▶ [YOUR INSTRUCTIONS]: Return the following from the records below: each line, word for word, starting with the line that contains "limits, the bus" and going on through the line that contains "a due notification", with nothing outside that range.

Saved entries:
....
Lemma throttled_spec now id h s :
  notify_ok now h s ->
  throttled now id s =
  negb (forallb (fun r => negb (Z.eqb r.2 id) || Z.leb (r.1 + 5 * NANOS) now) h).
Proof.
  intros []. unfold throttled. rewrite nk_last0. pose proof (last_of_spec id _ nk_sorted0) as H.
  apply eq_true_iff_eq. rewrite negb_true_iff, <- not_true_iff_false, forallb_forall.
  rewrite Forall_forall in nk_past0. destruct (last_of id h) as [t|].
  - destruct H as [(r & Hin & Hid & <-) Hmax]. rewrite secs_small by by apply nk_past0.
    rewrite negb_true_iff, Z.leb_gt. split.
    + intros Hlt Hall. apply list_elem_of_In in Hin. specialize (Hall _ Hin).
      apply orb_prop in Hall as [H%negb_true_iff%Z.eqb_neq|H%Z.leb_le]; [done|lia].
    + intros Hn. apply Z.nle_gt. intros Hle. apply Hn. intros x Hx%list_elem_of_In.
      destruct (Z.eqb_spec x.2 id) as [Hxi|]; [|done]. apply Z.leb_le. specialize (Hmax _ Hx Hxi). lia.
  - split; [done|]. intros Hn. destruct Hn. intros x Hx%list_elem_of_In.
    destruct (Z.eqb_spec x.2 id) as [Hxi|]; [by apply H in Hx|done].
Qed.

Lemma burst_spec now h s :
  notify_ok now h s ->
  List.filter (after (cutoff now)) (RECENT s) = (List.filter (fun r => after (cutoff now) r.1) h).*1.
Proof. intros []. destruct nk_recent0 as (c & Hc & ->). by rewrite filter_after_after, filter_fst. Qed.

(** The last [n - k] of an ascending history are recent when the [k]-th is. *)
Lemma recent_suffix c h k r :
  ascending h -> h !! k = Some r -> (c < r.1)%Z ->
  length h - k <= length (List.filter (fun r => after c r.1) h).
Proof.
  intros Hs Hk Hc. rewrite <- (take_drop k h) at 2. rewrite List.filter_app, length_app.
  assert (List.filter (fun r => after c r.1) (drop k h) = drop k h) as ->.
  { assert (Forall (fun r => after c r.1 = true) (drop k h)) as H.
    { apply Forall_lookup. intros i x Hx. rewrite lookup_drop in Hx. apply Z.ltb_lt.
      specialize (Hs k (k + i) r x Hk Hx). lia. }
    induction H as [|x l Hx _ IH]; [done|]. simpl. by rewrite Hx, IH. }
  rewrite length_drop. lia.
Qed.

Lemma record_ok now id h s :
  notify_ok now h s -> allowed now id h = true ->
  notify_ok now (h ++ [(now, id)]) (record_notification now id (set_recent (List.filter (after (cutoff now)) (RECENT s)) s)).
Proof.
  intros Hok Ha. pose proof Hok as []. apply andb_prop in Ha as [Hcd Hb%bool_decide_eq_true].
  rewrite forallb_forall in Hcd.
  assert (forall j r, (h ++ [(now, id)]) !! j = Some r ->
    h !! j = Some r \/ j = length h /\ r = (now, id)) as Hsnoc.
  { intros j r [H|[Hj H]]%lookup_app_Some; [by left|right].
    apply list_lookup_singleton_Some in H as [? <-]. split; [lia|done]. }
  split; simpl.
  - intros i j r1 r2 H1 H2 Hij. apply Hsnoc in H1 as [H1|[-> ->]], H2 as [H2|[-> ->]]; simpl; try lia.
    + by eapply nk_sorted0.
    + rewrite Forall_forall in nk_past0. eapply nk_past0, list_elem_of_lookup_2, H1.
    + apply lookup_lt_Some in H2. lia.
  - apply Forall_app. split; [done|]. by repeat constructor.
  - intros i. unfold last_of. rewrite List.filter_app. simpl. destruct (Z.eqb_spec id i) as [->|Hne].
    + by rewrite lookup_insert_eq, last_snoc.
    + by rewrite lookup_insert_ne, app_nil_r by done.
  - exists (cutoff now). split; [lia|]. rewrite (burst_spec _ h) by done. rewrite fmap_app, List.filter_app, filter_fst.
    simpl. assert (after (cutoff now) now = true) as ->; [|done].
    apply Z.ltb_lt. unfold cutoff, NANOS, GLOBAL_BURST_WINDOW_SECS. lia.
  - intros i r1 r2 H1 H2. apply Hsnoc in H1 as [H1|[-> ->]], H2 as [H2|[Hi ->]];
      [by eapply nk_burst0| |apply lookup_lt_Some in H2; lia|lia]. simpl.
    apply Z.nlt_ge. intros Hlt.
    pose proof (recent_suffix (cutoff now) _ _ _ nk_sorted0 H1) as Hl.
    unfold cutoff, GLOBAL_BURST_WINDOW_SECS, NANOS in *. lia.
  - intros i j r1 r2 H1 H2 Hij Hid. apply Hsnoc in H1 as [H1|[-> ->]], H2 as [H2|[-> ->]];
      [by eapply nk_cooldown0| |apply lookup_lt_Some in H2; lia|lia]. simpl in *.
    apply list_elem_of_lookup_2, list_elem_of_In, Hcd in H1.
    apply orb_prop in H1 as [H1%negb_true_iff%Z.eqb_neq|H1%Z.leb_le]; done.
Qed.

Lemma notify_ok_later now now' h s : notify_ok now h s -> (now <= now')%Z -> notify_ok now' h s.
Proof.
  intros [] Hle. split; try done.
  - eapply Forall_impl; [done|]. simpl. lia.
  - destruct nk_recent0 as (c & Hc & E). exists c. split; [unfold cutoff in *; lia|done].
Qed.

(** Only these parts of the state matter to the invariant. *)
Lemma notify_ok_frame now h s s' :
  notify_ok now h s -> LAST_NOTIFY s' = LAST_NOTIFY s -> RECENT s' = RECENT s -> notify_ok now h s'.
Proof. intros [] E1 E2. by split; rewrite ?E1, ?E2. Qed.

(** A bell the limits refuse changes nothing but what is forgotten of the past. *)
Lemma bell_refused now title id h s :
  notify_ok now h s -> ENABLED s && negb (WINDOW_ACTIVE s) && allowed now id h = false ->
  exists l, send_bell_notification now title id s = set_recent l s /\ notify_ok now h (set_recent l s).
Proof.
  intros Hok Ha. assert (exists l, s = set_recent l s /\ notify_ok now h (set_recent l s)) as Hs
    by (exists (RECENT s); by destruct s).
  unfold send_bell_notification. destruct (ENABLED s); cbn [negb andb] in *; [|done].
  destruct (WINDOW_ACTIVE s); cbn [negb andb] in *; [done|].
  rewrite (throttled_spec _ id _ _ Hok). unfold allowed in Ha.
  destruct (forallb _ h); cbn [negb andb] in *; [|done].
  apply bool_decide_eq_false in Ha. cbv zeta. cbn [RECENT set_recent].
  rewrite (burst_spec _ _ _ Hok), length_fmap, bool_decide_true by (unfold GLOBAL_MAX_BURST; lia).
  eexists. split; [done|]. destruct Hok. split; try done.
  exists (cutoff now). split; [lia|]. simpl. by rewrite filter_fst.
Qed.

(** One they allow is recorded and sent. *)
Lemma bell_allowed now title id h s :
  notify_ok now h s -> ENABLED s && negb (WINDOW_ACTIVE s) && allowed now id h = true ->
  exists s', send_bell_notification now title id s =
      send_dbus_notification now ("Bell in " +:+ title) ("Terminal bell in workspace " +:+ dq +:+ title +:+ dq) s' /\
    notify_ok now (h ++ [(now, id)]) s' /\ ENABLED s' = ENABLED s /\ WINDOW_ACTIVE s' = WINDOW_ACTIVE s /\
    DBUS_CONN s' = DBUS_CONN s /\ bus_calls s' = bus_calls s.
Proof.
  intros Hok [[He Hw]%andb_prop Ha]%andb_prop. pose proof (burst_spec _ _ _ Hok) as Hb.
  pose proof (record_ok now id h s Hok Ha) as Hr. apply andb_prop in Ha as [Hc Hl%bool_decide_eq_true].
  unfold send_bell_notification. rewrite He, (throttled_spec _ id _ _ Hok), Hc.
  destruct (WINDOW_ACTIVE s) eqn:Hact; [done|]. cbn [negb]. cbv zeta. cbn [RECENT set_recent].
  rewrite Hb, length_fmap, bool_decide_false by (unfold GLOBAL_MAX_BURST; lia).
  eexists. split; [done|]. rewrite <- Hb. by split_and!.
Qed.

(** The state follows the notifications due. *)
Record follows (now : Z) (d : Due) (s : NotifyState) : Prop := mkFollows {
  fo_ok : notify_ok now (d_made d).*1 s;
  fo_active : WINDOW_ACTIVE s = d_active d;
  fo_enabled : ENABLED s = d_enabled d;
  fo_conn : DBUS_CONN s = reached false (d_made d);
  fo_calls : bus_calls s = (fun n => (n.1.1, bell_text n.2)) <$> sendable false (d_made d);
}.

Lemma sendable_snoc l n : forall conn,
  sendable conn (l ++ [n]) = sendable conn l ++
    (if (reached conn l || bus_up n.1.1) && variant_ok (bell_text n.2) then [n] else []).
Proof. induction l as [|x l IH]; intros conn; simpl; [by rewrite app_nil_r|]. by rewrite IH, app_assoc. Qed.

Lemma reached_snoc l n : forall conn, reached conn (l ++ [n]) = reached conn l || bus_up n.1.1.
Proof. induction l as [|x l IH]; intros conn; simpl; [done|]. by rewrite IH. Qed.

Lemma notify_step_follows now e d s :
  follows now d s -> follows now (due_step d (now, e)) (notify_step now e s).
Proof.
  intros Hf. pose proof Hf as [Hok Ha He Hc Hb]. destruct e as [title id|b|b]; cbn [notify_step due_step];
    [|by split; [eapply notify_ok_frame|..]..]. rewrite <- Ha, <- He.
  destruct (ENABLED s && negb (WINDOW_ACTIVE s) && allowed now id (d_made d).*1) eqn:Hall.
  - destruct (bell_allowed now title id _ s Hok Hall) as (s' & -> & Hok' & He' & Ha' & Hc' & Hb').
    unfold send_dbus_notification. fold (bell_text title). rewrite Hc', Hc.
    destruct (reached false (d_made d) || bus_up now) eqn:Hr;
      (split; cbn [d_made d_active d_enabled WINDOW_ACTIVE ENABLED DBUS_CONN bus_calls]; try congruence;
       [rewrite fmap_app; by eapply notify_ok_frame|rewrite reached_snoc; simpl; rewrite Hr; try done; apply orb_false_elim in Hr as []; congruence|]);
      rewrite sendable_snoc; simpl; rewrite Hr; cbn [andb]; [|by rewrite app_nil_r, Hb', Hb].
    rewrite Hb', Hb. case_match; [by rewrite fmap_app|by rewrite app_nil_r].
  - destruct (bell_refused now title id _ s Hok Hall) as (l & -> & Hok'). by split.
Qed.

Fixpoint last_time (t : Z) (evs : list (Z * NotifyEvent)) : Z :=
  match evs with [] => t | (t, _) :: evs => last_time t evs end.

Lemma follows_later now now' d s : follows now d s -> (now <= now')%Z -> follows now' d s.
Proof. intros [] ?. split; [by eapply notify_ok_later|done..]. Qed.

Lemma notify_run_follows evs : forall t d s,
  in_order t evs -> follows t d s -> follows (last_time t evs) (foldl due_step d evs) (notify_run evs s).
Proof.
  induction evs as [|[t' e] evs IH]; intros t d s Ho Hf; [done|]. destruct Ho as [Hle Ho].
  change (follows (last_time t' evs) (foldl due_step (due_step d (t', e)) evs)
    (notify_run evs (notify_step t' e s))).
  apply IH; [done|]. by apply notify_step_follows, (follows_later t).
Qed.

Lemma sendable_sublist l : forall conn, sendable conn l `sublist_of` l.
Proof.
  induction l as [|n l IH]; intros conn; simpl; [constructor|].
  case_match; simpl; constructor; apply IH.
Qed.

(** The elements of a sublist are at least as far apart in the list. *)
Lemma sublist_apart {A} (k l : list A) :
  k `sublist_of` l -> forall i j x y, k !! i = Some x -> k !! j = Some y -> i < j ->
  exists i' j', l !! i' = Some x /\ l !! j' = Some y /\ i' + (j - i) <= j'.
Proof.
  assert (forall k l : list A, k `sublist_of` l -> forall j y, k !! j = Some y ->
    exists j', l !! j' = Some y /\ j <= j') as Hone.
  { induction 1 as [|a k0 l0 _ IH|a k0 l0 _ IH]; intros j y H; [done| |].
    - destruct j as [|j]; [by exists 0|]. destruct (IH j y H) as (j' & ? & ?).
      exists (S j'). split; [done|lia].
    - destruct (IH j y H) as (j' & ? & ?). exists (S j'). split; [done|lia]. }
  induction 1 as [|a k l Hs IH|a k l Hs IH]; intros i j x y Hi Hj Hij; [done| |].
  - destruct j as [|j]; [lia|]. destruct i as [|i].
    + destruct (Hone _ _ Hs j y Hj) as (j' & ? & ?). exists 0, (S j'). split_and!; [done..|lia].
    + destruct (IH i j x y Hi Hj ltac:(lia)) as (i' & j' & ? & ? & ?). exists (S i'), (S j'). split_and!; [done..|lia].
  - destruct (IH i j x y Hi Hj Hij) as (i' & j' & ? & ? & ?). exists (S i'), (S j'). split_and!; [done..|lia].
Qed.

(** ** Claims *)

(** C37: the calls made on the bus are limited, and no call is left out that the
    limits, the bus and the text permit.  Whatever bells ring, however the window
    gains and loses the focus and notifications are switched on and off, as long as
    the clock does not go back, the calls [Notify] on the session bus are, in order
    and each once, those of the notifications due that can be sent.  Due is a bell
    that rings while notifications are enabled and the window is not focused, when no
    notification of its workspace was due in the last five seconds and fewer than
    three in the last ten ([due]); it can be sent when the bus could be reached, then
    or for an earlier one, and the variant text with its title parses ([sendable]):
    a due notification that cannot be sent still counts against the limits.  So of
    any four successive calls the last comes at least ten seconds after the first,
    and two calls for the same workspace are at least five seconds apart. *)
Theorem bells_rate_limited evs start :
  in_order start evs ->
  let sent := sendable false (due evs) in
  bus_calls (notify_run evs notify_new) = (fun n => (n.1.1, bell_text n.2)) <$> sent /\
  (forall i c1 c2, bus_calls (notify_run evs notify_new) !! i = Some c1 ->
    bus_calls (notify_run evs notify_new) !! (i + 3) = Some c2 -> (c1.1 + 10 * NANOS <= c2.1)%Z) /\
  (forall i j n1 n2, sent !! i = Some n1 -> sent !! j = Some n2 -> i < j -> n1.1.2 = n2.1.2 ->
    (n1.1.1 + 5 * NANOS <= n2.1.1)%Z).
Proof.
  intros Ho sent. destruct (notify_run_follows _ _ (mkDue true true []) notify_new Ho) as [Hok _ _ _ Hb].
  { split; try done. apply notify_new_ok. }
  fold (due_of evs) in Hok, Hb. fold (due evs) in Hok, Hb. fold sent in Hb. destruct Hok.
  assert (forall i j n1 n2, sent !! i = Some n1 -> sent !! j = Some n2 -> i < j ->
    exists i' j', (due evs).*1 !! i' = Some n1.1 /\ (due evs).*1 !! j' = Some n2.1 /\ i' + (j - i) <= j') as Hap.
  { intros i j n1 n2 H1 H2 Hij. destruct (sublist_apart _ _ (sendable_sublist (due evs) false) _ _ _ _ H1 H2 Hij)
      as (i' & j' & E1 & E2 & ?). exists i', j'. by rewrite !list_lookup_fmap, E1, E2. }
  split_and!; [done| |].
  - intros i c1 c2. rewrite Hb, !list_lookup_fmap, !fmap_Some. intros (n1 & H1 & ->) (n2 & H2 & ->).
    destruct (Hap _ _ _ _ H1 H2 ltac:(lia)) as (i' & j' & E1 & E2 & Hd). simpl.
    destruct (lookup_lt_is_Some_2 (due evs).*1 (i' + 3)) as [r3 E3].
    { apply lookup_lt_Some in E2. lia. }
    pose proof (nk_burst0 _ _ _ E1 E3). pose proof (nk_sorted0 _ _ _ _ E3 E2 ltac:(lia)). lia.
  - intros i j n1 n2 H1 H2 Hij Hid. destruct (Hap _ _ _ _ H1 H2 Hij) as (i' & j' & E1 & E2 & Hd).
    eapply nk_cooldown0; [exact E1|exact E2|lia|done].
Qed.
....
▶ [RESULT OF THE TASK]:
    limits, the bus and the text permit.  Whatever bells ring, however the window
    gains and loses the focus and notifications are switched on and off, as long as
    the clock does not go back, the calls [Notify] on the session bus are, in order
    and each once, those of the notifications due that can be sent.  Due is a bell
    that rings while notifications are enabled and the window is not focused, when no
    notification of its workspace was due in the last five seconds and fewer than
    three in the last ten ([due]); it can be sent when the bus could be reached, then
    or for an earlier one, and the variant text with its title parses ([sendable]):
    a due notification that cannot be sent still counts against the limits.  So of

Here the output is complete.